(** In units of [10^-BIAS] the double has an exact decimal. *)
Lemma pick_exact p : p <= - BIAS -> pick p <> None.
Proof.
  intros Hp HN. pose proof (pick_none p (X * 5 ^ BIAS * 10 ^ (- p - BIAS)) HN ltac:(pose proof (Z.pow_pos_nonneg 5 BIAS); pose proof (Z.pow_nonneg 10 (-p - BIAS)); unfold BIAS in *; nia)) as E.
  apply E. unfold reads, ten_up, ten_down. rewrite Z.max_l, Z.max_r by (unfold BIAS in *; lia).
  change (10 ^ 0) with 1. rewrite Z.mul_1_r.
  replace (X * 5 ^ BIAS * 10 ^ (- p - BIAS) * ONE) with (X * 10 ^ (- p)).
  - apply rnd_exact; [lia | apply Z.pow_pos_nonneg; unfold BIAS in *; lia | done].
  - replace (- p) with ((- p - BIAS) + BIAS) at 1 by lia. rewrite Z.pow_add_r by (unfold BIAS in *; lia).
    change 10 with (5 * 2) at 2. rewrite Z.pow_mul_l. unfold ONE. lia.
Qed.

Lemma search_spec fuel p : p - Z.of_nat fuel <= - BIAS ->
  let '(c, q) := search fuel p in
  reads c q = X /\ 0 <= c /\ q <= p /\ forall q' c', q < q' <= p -> 0 <= c' -> reads c' q' <> X.
Proof.
  revert p. induction fuel as [|fuel IH]; intros p Hp; cbn [search]; destruct (pick p) as [c|] eqn:E.
  1, 3: split_and!; [by apply pick_reads | by eapply pick_nonneg | lia | intros; lia].
  - by destruct (pick_exact p); [lia|].
  - specialize (IH (p - 1) ltac:(lia)). destruct (search fuel (p - 1)) as [c q]. destruct IH as (E1 & Hc & Hq & H1). split_and!; [done | done | lia |].
    intros q' c' Hq' Hc'. destruct (Z.eq_dec q' p) as [-> |]; [by apply pick_none | apply H1; lia].
Qed.

Lemma representable_double : representable (2 * X).
Proof.
  unfold representable in *. replace (digits (2 * X)) with (digits X + 1) by (rewrite Z.mul_comm; symmetry; apply (digits_mul_pow2 X 1); lia).
  destruct (Z.le_gt_cases (digits X) (PREC - 1)).
  - rewrite Z.max_l by lia. apply Z.mod_1_r.
  - replace (Z.max 0 (digits X + 1 - PREC)) with (Z.max 0 (digits X - PREC) + 1) by lia.
    rewrite Z.pow_add_r by lia. change (2 ^ 1) with 2. rewrite (Z.mul_comm 2 X), Z.mul_mod_distr_r by (try apply Z.pow_nonzero; lia). lia.
Qed.

Lemma pow10_ge k : 0 <= k -> 2 ^ (3 * k) <= 10 ^ k <= 2 ^ (4 * k).
Proof. intros Hk. rewrite !Z.pow_mul_r by lia. split; apply Z.pow_le_mono_l; lia. Qed.

Lemma first_power_bound q : first_power < q -> 2 * X * ten_down q <= ten_up q * ONE.
Proof.
  unfold first_power. set (l := Z.log2 X - BIAS). intros Hq. pose proof ONE_pos. pose proof (Z.log2_nonneg X).
  pose proof (Z.log2_spec X HX) as [_ L]. assert (BX : 2 * X <= 2 ^ (l + 2 + BIAS)).
  { replace (l + 2 + BIAS) with (Z.succ (Z.succ (Z.log2 X))) by lia. rewrite Z.pow_succ_r by lia. lia. }
  destruct (Z.leb_spec 0 (l + 2)).
  - pose proof (Z.div_pos (l + 2) 3 ltac:(lia) ltac:(lia)). pose proof (Z.mul_succ_div_gt (l + 2) 3 ltac:(lia)).
    unfold ten_down, ten_up. rewrite Z.max_l, Z.max_r, Z.mul_1_r by lia. rewrite Z.pow_add_r in BX by (unfold BIAS; lia). fold ONE in BX.
    pose proof (pow10_ge q ltac:(lia)). pose proof (Z.pow_le_mono_r 2 (l + 2) (3 * q) ltac:(lia) ltac:(lia)). nia.
  - set (j := - (l + 2) / 4) in *. pose proof (Z.div_pos (- (l + 2)) 4 ltac:(lia) ltac:(lia)). pose proof (Z.mul_div_le (- (l + 2)) 4 ltac:(lia)).
    assert (D : ten_down q <= 2 ^ (- (l + 2))).
    { unfold ten_down. etransitivity; [|apply (Z.pow_le_mono_r 2 (4 * Z.max 0 (- q))); lia]. apply pow10_ge. lia. }
    assert (U : 1 <= ten_up q) by (pose proof (ten_up_pos q); lia). pose proof (ten_down_pos q).
    assert (EO : ONE = 2 ^ (l + 2 + BIAS) * 2 ^ (- (l + 2))) by (unfold ONE; rewrite <- Z.pow_add_r by lia; f_equal; lia).
    assert (2 * X * ten_down q <= ONE) by (rewrite EO; apply Z.mul_le_mono_nonneg; lia). nia.
Qed.

Lemma large_power q c : first_power < q -> 0 <= c -> reads c q <> X.
Proof.
  intros Hq Hc E. pose proof (first_power_bound q Hq). pose proof (ten_up_pos q). pose proof (ten_down_pos q). pose proof ONE_pos.
  unfold reads in E. destruct (Z.eq_dec c 0) as [-> |]; [rewrite !Z.mul_0_l, rnd_0 in E by done; lia|].
  assert (2 * X <= rnd (c * ten_up q * ONE) (ten_down q)); [|lia].
  apply rnd_ge_representable; [nia | done | lia | apply representable_double | nia].
Qed.

Lemma first_power_ge : - BIAS <= first_power.
Proof.
  unfold first_power. pose proof (Z.log2_nonneg X). set (l := Z.log2 X - BIAS).
  destruct (Z.leb_spec 0 (l + 2)); [pose proof (Z.div_pos (l + 2) 3); unfold BIAS in *; lia|].
  pose proof (Z.div_le_upper_bound (- (l + 2)) 4 (BIAS / 4) ltac:(lia)). assert (BIAS / 4 = 268) by reflexivity. unfold BIAS in *. lia.
Qed.

(** The search succeeds: the decimal reads back, and none with fewer digits
    after its last does. *)
Lemma shortest_spec : let '(c, q) := shortest in
  reads c q = X /\ 0 < c /\ forall q' c', q < q' -> 0 <= c' -> reads c' q' <> X.
Proof.
  unfold shortest. pose proof first_power_ge. pose proof (search_spec (Z.to_nat (first_power + BIAS)) first_power ltac:(lia)) as HS.
  destruct (search _ _) as [c q]. destruct HS as (E & Hc & Hq & HN). split_and!; [done | |].
  - destruct (Z.eq_dec c 0) as [-> |]; [|lia]. unfold reads in E. rewrite !Z.mul_0_l, rnd_0 in E by done. lia.
  - intros q' c' Hq' Hc'. destruct (Z.le_gt_cases q' first_power); [apply HN; lia | by apply large_power].
Qed.
End shortest.

(** ** [Display] of [f64] *)

(** [c * 10^p] in full, without exponent. *)
Definition decimal_text (c p : Z) : string :=
  if 0 <=? p then decimal (c * 10 ^ p)
  else decimal_before (c / 10 ^ (- p)) (String "." (digits_n (Z.to_nat (- p)) c EmptyString)).

Definition signed_text (negative : bool) (s : string) : string := if negative then String "-" s else s.

(** [{}]: the shortest decimal that reads back. *)
Definition f_display (x : f64) : string :=
  match x with
  | S754_nan => "NaN"
  | S754_infinity s => signed_text s "inf"
  | S754_zero s => signed_text s "0"
  | S754_finite s _ _ => let '(c, p) := shortest (Z.abs (ext x)) in signed_text s (decimal_text c p)
  end.

(** [{:.n}]: the exact value rounded to [n] decimals, halves to even. *)
Definition f_fixed (n : Z) (x : f64) : string :=
  let text s := signed_text s (decimal_text (rne (Z.abs (ext x) * 10 ^ n) ONE) (- n)) in
  match x with
  | S754_nan => "NaN"
  | S754_infinity s => signed_text s "inf"
  | S754_zero s | S754_finite s _ _ => text s
  end.

(** ** Reading it back *)

(** Digits, perhaps with a point: the number without its point, and the digits
    after it. *)
Definition read_number (s : string) : option (Z * nat) :=
  match take_digits 0 0 s with
  | (n, S _, EmptyString) => Some (n, 0%nat)
  | (n, S _, String "." rest) =>
      match take_digits n 0 rest with (n, S k, EmptyString) => Some (n, S k) | _ => None end
  | _ => None
  end.

(** The double closest to [n / 10^k], infinite from half an ulp above the
    greatest on. *)
Definition f_of_decimal (s : bool) (n : Z) (k : nat) : f64 :=
  match rnd (n * ONE) (10 ^ Z.of_nat k) with
  | Zpos m => binary_round 53 1024 s m (- BIAS)
  | _ => S754_zero s
  end.

Definition parse_unsigned (s : bool) (t : string) : option f64 :=
  match read_number t with
  | Some (n, k) => Some (f_of_decimal s n k)
  | None => if String.eqb t "inf" then Some (S754_infinity s) else if negb s && String.eqb t "NaN" then Some S754_nan else None
  end.

Definition parse_f64 (t : string) : option f64 :=
  match t with String "-" rest => parse_unsigned true rest | _ => parse_unsigned false t end.

(** A valid double is determined by its value. *)
Lemma ext_inj s m e s' m' e' : valid (S754_finite s m e) -> valid (S754_finite s' m' e') ->
  ext (S754_finite s m e) = ext (S754_finite s' m' e') -> S754_finite s m e = S754_finite s' m' e'.
Proof.
  intros V V' E. pose proof (valid_ext_lt _ _ _ V). pose proof (valid_ext_lt _ _ _ V').
  assert (s = s') as <- by (destruct s, s'; cbn [ext cond_Zopp] in E; lia || done).
  assert (EM : Z.pos m * 2 ^ (e + BIAS) = Z.pos m' * 2 ^ (e' + BIAS)) by (destruct s; cbn [ext cond_Zopp] in E; lia).
  pose proof (valid_range _ _ _ V) as ([? _] & _). pose proof (valid_range _ _ _ V') as ([? _] & _).
  apply valid_finite in V as [V _], V' as [V' _].
  pose proof (digits_mul_pow2 (Z.pos m) (e + BIAS) ltac:(lia) ltac:(lia)) as D. rewrite EM, digits_mul_pow2 in D by lia.
  assert (e = e') as <- by lia. pose proof (pow2_pos (e + BIAS) ltac:(lia)). f_equal. nia.
Qed.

•••••

- **EXERCISE BRIEF**
In the entries above, the lines between the one holding "reads c q = X /\ 0 < c" and the one holding "greatest on. *)", inclusive, are to be printed exactly as written, and those alone.

- **EXERCISE ANSWER**
  reads c q = X /\ 0 < c /\ forall q' c', q < q' -> 0 <= c' -> reads c' q' <> X.
Proof.
  unfold shortest. pose proof first_power_ge. pose proof (search_spec (Z.to_nat (first_power + BIAS)) first_power ltac:(lia)) as HS.
  destruct (search _ _) as [c q]. destruct HS as (E & Hc & Hq & HN). split_and!; [done | |].
  - destruct (Z.eq_dec c 0) as [-> |]; [|lia]. unfold reads in E. rewrite !Z.mul_0_l, rnd_0 in E by done. lia.
  - intros q' c' Hq' Hc'. destruct (Z.le_gt_cases q' first_power); [apply HN; lia | by apply large_power].
Qed.
End shortest.

(** ** [Display] of [f64] *)

(** [c * 10^p] in full, without exponent. *)
Definition decimal_text (c p : Z) : string :=
  if 0 <=? p then decimal (c * 10 ^ p)
  else decimal_before (c / 10 ^ (- p)) (String "." (digits_n (Z.to_nat (- p)) c EmptyString)).

Definition signed_text (negative : bool) (s : string) : string := if negative then String "-" s else s.

(** [{}]: the shortest decimal that reads back. *)
Definition f_display (x : f64) : string :=
  match x with
  | S754_nan => "NaN"
  | S754_infinity s => signed_text s "inf"
  | S754_zero s => signed_text s "0"
  | S754_finite s _ _ => let '(c, p) := shortest (Z.abs (ext x)) in signed_text s (decimal_text c p)
  end.

(** [{:.n}]: the exact value rounded to [n] decimals, halves to even. *)
Definition f_fixed (n : Z) (x : f64) : string :=
  let text s := signed_text s (decimal_text (rne (Z.abs (ext x) * 10 ^ n) ONE) (- n)) in
  match x with
  | S754_nan => "NaN"
  | S754_infinity s => signed_text s "inf"
  | S754_zero s | S754_finite s _ _ => text s
  end.

(** ** Reading it back *)

(** Digits, perhaps with a point: the number without its point, and the digits
    after it. *)
Definition read_number (s : string) : option (Z * nat) :=
  match take_digits 0 0 s with
  | (n, S _, EmptyString) => Some (n, 0%nat)
  | (n, S _, String "." rest) =>
      match take_digits n 0 rest with (n, S k, EmptyString) => Some (n, S k) | _ => None end
  | _ => None
  end.

(** The double closest to [n / 10^k], infinite from half an ulp above the
    greatest on. *)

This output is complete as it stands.